= INSTRUCTIONS FOR THE TASK =
Only those lines in the data below from the line containing "by rewrite (bu_new" through the line containing "rewrite (Hof k p b", both included, should be restated word for word.
*** Opening TASK MATERIAL ***
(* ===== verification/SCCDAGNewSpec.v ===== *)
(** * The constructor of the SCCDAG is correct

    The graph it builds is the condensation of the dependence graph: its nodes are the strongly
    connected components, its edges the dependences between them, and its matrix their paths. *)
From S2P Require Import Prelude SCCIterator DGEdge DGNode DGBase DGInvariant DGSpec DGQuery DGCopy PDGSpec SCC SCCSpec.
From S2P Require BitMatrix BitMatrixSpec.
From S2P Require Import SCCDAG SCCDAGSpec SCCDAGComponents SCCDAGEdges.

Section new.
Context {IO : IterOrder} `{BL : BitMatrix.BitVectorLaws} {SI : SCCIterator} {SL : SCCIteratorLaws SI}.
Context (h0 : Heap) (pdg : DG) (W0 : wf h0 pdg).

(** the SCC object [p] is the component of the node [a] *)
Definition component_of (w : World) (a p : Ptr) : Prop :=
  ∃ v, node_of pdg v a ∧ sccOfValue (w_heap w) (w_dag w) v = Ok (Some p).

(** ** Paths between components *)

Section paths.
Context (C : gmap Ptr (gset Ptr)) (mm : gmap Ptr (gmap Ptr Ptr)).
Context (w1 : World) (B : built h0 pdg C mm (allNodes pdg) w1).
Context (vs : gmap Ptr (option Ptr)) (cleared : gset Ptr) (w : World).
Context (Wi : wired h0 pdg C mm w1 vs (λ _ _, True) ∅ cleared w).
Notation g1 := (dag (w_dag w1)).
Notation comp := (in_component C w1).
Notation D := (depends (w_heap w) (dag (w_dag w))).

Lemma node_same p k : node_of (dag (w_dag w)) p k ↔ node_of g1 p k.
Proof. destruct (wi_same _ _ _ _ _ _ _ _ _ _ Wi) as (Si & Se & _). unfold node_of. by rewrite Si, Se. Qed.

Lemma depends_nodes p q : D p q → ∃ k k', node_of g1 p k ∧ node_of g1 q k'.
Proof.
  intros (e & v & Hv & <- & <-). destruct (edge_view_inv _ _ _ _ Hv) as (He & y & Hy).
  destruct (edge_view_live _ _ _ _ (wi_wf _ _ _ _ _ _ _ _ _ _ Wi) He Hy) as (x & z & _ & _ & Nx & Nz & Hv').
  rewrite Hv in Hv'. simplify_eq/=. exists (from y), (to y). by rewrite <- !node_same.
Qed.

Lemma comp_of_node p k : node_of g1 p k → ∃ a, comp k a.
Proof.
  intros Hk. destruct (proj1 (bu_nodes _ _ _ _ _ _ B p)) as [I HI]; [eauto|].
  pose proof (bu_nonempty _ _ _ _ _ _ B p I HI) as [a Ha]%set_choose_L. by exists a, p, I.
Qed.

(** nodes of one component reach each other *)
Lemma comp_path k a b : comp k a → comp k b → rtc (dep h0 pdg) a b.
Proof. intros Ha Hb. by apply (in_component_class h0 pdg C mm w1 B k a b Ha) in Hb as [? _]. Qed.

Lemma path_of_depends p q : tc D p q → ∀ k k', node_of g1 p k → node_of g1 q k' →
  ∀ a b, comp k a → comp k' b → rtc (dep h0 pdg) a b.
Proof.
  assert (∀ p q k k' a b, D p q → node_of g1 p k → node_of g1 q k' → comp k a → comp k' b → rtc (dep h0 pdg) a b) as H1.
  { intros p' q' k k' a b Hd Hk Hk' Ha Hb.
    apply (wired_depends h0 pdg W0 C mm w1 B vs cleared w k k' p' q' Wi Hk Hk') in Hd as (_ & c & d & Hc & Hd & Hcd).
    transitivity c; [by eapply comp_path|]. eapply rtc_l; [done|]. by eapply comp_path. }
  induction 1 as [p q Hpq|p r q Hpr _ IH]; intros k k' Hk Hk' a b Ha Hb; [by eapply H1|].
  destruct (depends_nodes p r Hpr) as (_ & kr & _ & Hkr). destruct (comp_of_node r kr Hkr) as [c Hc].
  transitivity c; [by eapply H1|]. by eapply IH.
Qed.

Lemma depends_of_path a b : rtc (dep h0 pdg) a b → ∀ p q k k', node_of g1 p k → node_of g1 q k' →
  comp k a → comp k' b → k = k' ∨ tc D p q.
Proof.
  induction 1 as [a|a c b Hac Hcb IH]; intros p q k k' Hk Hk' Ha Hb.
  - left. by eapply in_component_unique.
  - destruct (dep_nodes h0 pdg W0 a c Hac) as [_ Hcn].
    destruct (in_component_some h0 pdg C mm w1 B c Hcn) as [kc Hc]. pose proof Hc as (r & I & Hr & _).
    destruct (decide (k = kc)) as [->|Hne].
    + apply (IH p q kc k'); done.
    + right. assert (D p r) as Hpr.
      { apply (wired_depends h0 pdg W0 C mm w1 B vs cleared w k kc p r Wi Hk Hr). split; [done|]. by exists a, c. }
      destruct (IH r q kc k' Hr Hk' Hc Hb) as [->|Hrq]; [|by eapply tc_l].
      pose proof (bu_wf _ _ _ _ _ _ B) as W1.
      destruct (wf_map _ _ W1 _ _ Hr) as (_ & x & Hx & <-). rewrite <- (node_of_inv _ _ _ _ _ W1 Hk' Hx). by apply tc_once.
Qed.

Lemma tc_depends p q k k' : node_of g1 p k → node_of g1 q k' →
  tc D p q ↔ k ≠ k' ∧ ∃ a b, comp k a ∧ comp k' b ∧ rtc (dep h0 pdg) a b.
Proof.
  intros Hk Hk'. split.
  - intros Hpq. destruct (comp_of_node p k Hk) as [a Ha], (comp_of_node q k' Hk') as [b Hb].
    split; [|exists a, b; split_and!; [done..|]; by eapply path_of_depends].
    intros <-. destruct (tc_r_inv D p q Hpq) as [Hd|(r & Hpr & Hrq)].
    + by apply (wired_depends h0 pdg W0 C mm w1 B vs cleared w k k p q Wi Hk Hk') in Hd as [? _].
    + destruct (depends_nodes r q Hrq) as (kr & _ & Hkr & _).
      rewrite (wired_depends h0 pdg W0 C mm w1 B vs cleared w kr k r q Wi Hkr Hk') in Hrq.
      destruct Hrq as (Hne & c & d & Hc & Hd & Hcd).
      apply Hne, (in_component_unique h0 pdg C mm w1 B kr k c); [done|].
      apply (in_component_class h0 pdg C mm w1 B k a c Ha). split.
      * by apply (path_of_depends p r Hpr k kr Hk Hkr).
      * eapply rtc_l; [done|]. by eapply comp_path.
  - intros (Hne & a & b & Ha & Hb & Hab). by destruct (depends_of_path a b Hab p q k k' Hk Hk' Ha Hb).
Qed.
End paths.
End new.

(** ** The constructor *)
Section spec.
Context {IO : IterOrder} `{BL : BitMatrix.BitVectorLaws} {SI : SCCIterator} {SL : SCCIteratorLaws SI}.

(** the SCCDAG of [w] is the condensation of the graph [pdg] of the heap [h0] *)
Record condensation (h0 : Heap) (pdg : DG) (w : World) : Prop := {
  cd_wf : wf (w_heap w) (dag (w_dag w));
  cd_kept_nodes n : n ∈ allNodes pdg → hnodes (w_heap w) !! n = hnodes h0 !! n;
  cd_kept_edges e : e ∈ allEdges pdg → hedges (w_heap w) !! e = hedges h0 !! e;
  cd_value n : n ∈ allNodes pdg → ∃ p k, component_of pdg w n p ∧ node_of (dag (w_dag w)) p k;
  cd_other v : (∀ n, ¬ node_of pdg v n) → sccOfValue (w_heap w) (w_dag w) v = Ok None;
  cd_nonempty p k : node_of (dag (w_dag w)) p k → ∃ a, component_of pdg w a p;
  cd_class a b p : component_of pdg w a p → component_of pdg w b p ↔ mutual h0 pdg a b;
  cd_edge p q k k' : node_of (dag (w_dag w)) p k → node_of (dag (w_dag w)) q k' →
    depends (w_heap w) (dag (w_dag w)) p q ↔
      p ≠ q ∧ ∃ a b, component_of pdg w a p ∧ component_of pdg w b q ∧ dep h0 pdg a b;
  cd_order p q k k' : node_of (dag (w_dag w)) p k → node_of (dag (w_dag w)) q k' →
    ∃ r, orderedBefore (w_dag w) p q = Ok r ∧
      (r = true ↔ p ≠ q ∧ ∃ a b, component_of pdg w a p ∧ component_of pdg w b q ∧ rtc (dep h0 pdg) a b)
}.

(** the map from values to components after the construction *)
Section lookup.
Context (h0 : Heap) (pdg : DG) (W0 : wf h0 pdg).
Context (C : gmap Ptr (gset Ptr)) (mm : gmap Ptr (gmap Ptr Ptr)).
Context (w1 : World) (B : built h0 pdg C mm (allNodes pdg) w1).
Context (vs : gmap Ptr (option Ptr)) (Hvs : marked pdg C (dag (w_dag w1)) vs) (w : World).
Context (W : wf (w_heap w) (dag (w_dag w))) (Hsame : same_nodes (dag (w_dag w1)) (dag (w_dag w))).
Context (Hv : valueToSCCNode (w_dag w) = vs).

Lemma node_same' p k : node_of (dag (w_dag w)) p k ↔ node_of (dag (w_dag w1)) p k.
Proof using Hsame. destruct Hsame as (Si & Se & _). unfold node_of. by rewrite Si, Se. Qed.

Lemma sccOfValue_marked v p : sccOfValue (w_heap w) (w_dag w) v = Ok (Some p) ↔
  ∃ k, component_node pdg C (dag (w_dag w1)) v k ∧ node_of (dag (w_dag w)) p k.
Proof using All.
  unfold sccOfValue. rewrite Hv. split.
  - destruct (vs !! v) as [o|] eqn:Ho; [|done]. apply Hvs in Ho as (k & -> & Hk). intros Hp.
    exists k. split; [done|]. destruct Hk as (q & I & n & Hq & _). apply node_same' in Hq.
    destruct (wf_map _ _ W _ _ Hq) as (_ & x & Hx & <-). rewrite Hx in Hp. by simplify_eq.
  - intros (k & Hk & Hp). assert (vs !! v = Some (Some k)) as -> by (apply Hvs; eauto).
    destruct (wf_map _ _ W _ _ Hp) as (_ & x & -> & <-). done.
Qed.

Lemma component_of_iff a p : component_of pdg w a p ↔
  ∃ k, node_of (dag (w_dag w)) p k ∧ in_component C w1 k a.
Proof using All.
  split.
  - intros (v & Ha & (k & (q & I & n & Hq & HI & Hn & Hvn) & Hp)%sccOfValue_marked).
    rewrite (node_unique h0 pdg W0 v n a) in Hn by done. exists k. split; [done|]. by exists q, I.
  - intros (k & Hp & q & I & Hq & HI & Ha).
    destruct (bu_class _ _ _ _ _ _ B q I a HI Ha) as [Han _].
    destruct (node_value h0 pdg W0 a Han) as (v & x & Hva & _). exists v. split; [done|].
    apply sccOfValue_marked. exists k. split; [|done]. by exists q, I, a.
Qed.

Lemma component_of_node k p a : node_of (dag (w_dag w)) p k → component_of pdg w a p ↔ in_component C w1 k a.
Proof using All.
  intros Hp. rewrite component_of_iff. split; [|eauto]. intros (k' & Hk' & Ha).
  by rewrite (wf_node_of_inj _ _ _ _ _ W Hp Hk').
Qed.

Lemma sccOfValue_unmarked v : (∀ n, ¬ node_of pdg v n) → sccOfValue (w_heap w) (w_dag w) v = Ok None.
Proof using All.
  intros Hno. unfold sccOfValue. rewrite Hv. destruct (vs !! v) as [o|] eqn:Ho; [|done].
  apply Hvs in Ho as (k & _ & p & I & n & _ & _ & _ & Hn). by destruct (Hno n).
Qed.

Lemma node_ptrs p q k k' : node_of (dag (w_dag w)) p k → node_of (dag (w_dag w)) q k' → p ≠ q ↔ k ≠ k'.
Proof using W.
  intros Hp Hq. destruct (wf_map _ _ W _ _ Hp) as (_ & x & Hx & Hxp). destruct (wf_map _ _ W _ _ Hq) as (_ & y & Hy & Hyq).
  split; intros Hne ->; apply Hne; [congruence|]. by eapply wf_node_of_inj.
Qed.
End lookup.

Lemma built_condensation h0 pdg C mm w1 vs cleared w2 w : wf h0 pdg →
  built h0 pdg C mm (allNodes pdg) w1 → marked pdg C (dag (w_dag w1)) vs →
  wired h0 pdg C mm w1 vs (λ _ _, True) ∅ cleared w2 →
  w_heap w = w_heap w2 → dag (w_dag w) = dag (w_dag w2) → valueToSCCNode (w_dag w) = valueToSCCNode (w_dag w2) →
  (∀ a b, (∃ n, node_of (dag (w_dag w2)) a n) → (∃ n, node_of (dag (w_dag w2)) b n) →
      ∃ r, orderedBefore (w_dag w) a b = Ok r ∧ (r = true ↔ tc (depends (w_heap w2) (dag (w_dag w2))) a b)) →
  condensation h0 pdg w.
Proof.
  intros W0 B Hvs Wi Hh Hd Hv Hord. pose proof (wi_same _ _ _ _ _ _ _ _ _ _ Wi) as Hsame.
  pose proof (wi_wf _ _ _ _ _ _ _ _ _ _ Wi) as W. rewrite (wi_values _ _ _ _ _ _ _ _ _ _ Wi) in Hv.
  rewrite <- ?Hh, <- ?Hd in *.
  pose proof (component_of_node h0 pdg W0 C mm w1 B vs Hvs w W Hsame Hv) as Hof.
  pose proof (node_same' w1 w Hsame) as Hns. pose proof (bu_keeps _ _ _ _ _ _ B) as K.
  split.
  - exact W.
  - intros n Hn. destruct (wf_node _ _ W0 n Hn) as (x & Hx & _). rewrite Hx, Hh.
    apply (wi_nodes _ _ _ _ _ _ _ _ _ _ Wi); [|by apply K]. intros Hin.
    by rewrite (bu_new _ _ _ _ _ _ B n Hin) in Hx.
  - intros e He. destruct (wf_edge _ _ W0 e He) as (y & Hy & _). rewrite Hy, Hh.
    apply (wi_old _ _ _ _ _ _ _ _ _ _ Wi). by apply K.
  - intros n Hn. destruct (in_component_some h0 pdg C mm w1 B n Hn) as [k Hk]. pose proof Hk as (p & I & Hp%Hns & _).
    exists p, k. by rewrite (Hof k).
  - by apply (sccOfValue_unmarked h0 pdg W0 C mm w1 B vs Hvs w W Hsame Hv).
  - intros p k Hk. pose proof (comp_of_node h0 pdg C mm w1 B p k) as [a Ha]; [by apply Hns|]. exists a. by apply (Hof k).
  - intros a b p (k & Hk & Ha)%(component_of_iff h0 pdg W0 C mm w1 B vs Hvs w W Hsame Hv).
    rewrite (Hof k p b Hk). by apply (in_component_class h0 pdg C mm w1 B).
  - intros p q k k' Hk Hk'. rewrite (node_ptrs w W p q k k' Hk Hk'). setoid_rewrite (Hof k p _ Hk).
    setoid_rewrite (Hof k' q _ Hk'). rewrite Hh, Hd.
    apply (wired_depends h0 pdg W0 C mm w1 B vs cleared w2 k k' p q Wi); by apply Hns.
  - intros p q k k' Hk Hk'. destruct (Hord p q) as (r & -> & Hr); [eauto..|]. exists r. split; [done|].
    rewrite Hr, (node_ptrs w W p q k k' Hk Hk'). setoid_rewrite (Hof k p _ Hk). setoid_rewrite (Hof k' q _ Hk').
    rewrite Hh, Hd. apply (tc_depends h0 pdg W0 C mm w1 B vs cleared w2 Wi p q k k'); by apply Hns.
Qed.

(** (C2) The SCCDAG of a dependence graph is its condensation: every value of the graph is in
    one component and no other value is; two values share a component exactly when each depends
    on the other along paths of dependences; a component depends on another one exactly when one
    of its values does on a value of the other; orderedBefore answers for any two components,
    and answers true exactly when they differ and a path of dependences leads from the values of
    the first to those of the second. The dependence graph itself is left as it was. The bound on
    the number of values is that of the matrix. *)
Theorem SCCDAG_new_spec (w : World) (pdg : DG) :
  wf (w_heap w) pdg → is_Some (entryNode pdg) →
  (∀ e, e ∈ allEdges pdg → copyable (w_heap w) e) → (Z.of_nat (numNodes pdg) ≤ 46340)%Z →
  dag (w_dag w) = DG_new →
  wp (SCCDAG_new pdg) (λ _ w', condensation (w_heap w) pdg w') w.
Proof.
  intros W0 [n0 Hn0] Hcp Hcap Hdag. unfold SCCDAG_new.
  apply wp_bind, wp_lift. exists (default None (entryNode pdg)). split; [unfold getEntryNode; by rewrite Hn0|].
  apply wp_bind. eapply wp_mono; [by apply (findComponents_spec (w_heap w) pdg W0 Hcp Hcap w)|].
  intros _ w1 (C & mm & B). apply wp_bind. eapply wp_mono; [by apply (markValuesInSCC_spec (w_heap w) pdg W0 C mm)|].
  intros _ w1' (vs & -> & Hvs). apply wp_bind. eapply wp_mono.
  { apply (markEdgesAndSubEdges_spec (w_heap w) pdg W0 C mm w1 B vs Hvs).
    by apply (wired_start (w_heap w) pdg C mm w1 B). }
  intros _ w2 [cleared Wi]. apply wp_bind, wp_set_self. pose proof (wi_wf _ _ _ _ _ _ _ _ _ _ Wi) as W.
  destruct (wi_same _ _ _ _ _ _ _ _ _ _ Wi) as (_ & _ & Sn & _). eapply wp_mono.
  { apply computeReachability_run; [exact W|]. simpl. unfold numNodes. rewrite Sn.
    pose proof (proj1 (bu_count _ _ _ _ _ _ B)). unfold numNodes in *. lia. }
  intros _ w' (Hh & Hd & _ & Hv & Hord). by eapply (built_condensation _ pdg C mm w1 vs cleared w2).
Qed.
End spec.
*** Closing TASK MATERIAL ***
= FINAL ANSWER =
    by rewrite (bu_new _ _ _ _ _ _ B n Hin) in Hx.
  - intros e He. destruct (wf_edge _ _ W0 e He) as (y & Hy & _). rewrite Hy, Hh.
    apply (wi_old _ _ _ _ _ _ _ _ _ _ Wi). by apply K.
  - intros n Hn. destruct (in_component_some h0 pdg C mm w1 B n Hn) as [k Hk]. pose proof Hk as (p & I & Hp%Hns & _).
    exists p, k. by rewrite (Hof k).
  - by apply (sccOfValue_unmarked h0 pdg W0 C mm w1 B vs Hvs w W Hsame Hv).
  - intros p k Hk. pose proof (comp_of_node h0 pdg C mm w1 B p k) as [a Ha]; [by apply Hns|]. exists a. by apply (Hof k).
  - intros a b p (k & Hk & Ha)%(component_of_iff h0 pdg W0 C mm w1 B vs Hvs w W Hsame Hv).
    rewrite (Hof k p b Hk). by apply (in_component_class h0 pdg C mm w1 B).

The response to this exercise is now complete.